Given the practical orientation of this synthesis, the insights generated through our mapping of the literature offer a starting point for the development of further theoretical work. While the studies included in this synthesis documented material adaptations in the environment, critical analysis of the material effects of these adaptations was in most cases limited. Future research can contribute to new materialist scholarship investigating how care environments are made through their materials and spaces, and the effects of their making in care knowledges and practices,20 21 23 25–27 74 75 by extending our interpretive approach to noticing how care environments adapt (are remade) in the face of uncertainty and in times of emergency.

There were also some logistical limitations in this synthesis. The global health emergency context of the COVID-19 pandemic resulted in rapid publication of studies across different temporal, geographical and professional contexts in 2020 and 2021. Though the prominent concerns addressed in this synthesis were found across health contexts, more specific and contextual insights may have been missed. While many publishers have expedited COVID-19-focused studies since the beginning of the pandemic, due to the timing of our writing, the studies included in this synthesis were conducted within the first 18 months of the pandemic (with the majority of data collected in the first 6 months of 2020) and employed methods that could be implemented rapidly, often at a distance and without producing unnecessary further burden on already-stressed healthcare systems. This resulted in a lack of longitudinal and ethnographic methods (though some papers were linked to larger studies that may include data from such methods). This means that the data assembled through this synthesis were generated via context-specific participant interpretations of the care environment, which have been interpolated by the study authors and via our analysis. Additionally, we have exclusively included studies published in English, as this is the only shared language between the authors.

A final limitation of this synthesis relates to the complexity of defining COVID-19 care. Much of the literature did not distinguish between findings related to COVID-19-specific and non-COVID-19 care, and terms such as ‘treatment’, ‘therapies’ and ‘care’ were employed inconsistently in the literature, often without definitions of what these words meant in practice.

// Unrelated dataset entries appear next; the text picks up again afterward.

Definition total_accesses (rows : list RemoteAccessRow.t) : Z :=
  foldl (λ n r, u64_add n (RemoteAccessRow.accesses r)) 0 rows.

(** The loop for the row with the most accesses; ties keep the first. *)
Definition better_row (best : option RemoteAccessRow.t) (r : RemoteAccessRow.t)
  : option RemoteAccessRow.t :=
  match best with
  | Some b => if RemoteAccessRow.accesses b <? RemoteAccessRow.accesses r then Some r else best
  | None => Some r
  end.
Definition top_row (rows : list RemoteAccessRow.t) : option RemoteAccessRow.t :=
  foldl better_row None rows.

(** ** The finding *)

Definition concentration_finding (st : State.t) (policy : RemoteAccessPolicy.t)
    (r : RemoteAccessRow.t) (total : Z) (concentration : double) : Finding.t :=
  let f := Finding.empty
    <| Finding.kind := FindingKind.RemoteAccessConcentration |>
    <| Finding.subject_kind := "source_target_pair" |>
    <| Finding.subject := RemoteAccessRow.source r +:+ "->" +:+ RemoteAccessRow.target r |>
    <| Finding.precision := RemoteAccessRow.precision r |>
    <| Finding.provenance := RemoteAccessRow.provenance r |>
    <| Finding.reality := RemoteAccessRow.reality r |>
    <| Finding.granularity := if RemoteAccessRow.aggregate_only r then EvidenceGranularity.Aggregate
                              else EvidenceGranularity.Region |>
    <| Finding.bindings := (current_bindings st)
         <| GenerationBindings.topology_generation := RemoteAccessRow.topology_generation r |> |>
    <| Finding.locality := RemoteAccessRow.locality r |>
    <| Finding.locality_established := RemoteAccessRow.locality_established r |> in
  let f := add_reason finding_reason.kSourceTargetConcentration f in
  let f := add_plain "pair.accesses" (d_of_Z (RemoteAccessRow.accesses r)) "accesses" f in
  let f := add_metric "pair.share" concentration "share"
             (RemoteAccessPolicy.concentration_threshold policy) true f in
  let f := add_plain "system.remote_accesses" (d_of_Z total) "accesses" f in
  let f := add_plain "pair.bytes" (d_of_Z (RemoteAccessRow.bytes r)) "bytes" f in
  let f := if RemoteAccessRow.aggregate_only r
           then add_missing "evidence is counter-derived and resolves no region identity" f else f in
  sort_finding (f <| Finding.cost := RemoteAccessRow.cost r |>).

Definition remote_findings (st : State.t) (policy : RemoteAccessPolicy.t)
    (rows : list RemoteAccessRow.t) : list Finding.t :=
  let total := total_accesses rows in
  match top_row rows with
  | Some r =>
      if 0 <? total then
        let concentration := ddiv (d_of_Z (RemoteAccessRow.accesses r)) (d_of_Z total) in
        if dleb (RemoteAccessPolicy.concentration_threshold policy) concentration
        then [concentration_finding st policy r total concentration] else []
      else []
  | None => []
  end.

(** The findings and the rows (which the caller may ask for). *)
Definition analyze_remote_access (st : State.t) (policy : RemoteAccessPolicy.t)
  : list Finding.t * list RemoteAccessRow.t :=
  let rows := (entries (remote_groups st)).*2 in
  (finalize_findings (RemoteAccessPolicy.max_findings policy) (remote_findings st policy rows),
   take (Z.to_nat (RemoteAccessPolicy.max_rows policy)) rows).

(** [Observatory::remote_access]. *)
Definition remote_access (st : State.t) (policy : RemoteAccessPolicy.t)
  : result (list RemoteAccessRow.t) :=
  Ok (take (Z.to_nat (RemoteAccessPolicy.max_rows policy)) (analyze_remote_access st policy).2).

(** ** Every remote access is counted once *)

Definition sum_by {A} (g : A → Z) (l : list A) : Z := foldr (λ x n, g x + n) 0 l.

Lemma sum_by_perm {A} (g : A → Z) l k : l ≡ₚ k → sum_by g l = sum_by g k.
Proof. unfold sum_by. induction 1; simpl; lia. Qed.

Definition row_sum (g : RemoteAccessRow.t → Z) (m : gmap string RemoteAccessRow.t) : Z :=
  sum_by (λ e, g e.2) (map_to_list m).

Lemma row_sum_insert g m k r :
  row_sum g (<[k := r]> m) = row_sum g m - from_option g 0 (m !! k) + g r.
Proof.
  unfold row_sum. destruct (m !! k) as [old|] eqn:E.
  - rewrite <- (insert_delete_eq m k r).
    rewrite (sum_by_perm _ _ _ (map_to_list_insert _ k r (lookup_delete_eq m k))).
    rewrite <- (insert_delete_id m k old E) at 2.
    rewrite (sum_by_perm _ _ _ (map_to_list_insert _ k old (lookup_delete_eq m k))).
    simpl. lia.
  - rewrite (sum_by_perm _ _ _ (map_to_list_insert _ k r E)). simpl. lia.
Qed.

Definition count_remote (journal : list JournalEntry.t) : Z :=
  zlen (List.filter (λ e, is_remote (JournalEntry.observation e)) journal).

(** A row's accesses are its reads and its writes, [n] at most. *)
Definition row_ok (n : Z) (r : RemoteAccessRow.t) : Prop :=
  0 ≤ RemoteAccessRow.read_accesses r ∧ 0 ≤ RemoteAccessRow.write_accesses r
  ∧ RemoteAccessRow.accesses r
    = RemoteAccessRow.read_accesses r + RemoteAccessRow.write_accesses r
  ∧ RemoteAccessRow.accesses r ≤ n.

Lemma accumulate_remote_ok n e found :
  n < u64_max → 0 ≤ n → (∀ r, found = Some r → row_ok n r) →
  row_ok (n + 1) (accumulate_remote e found)
  ∧ RemoteAccessRow.accesses (accumulate_remote e found)
    = from_option RemoteAccessRow.accesses 0 found + 1.
Proof.
  intros Hn H0 Hf. unfold row_ok.
  assert (row_ok n (default RemoteAccessRow.empty found)) as (Hr & Hw & Ha & Hle).
  { destruct found as [r|]; [by apply Hf|]. unfold row_ok. simpl. lia. }
  assert (from_option RemoteAccessRow.accesses 0 found
          = RemoteAccessRow.accesses (default RemoteAccessRow.empty found)) as -> by by destruct found.
  unfold accumulate_remote.
  destruct (is_write_access _), found as [r'|]; cbn in Hr, Hw, Ha, Hle |- *;
    rewrite !u64_add_small by (unfold in_u64; lia); lia.
Qed.

Lemma remote_grouped journal :
  zlen journal ≤ u64_max →
  let m := foldl group_remote ∅ journal in
  (∀ k r, m !! k = Some r → row_ok (zlen journal) r)
  ∧ row_sum RemoteAccessRow.accesses m = count_remote journal.
Proof.
  cbn zeta. induction journal as [|e journal IH] using rev_ind; [by split|].
  rewrite zlen_snoc. intros Hlen. destruct IH as [IHok IHsum]; [lia|].
  rewrite foldl_app. cbn [foldl]. set (m := foldl group_remote ∅ journal) in *.
  unfold count_remote. rewrite filter_snoc, zlen_app. fold (count_remote journal).
  pose proof (zlen_nonneg journal).
  assert (∀ n r, row_ok n r → row_ok (1 + n) r) as Hmono by (unfold row_ok; intros; lia).
  unfold group_remote. destruct (is_remote (JournalEntry.observation e)).
  - destruct (accumulate_remote_ok (zlen journal) e
      (m !! remote_key (JournalEntry.observation e))) as [Hok Hacc]; [lia|lia|by intros; eapply IHok|].
    split.
    + intros k r. destruct (decide (remote_key (JournalEntry.observation e) = k)) as [<-|].
      * rewrite lookup_insert_eq. intros [= <-]. by rewrite Z.add_comm.
      * rewrite lookup_insert_ne by done. intros ?%IHok. by apply Hmono.
    + rewrite row_sum_insert, Hacc, IHsum. change (zlen [e]) with 1. lia.
  - split; [intros k r ?%IHok; by apply Hmono|]. rewrite zlen_nil. lia.
Qed.

Lemma total_accesses_sum rows :
  (∀ r, r ∈ rows → 0 ≤ RemoteAccessRow.accesses r) →
  sum_by RemoteAccessRow.accesses rows ≤ u64_max →
  total_accesses rows = sum_by RemoteAccessRow.accesses rows.
Proof.
  unfold total_accesses. intros Hpos.
  enough (∀ a, 0 ≤ a → a + sum_by RemoteAccessRow.accesses rows ≤ u64_max →
    foldl (λ n r, u64_add n (RemoteAccessRow.accesses r)) a rows
    = a + sum_by RemoteAccessRow.accesses rows) as H by (intros; rewrite H; lia).
  induction rows as [|r rows IH]; intros a Ha Hs; simpl in *; [lia|].
  assert (0 ≤ RemoteAccessRow.accesses r) by (apply Hpos; set_solver).
  assert (0 ≤ sum_by RemoteAccessRow.accesses rows).
  { clear -Hpos. induction rows as [|x rows IH]; simpl; [lia|].
    assert (0 ≤ RemoteAccessRow.accesses x) by (apply Hpos; set_solver).
    enough (0 ≤ sum_by RemoteAccessRow.accesses rows) by lia. apply IH. set_solver. }
  rewrite u64_add_small by (unfold in_u64; lia). rewrite IH by (set_solver || lia). lia.
Qed.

Many studies implicitly established distinctions between curative medical treatment and symptom management, with the latter framed as care done in the absence of, or while waiting for, ‘effective’ treatment options. Such a framing presents several issues. First, it delimits the efficacy of supportive care as care, and obscures relations between symptom monitoring or management and health outcomes. Second, it sits at odds with descriptions of informal knowledge sharing networks, which themselves enact an efficacy in their shared care practices, however limited, incomplete or uncertain. Put another way, framing symptom management practices against lacking or unknown care practices de-emphasises what care is already being done in these contexts. Finally, reinforcing distinctions between types of care may not make sense in the provision of care but instead may reveal an artificial separation in clinical practice.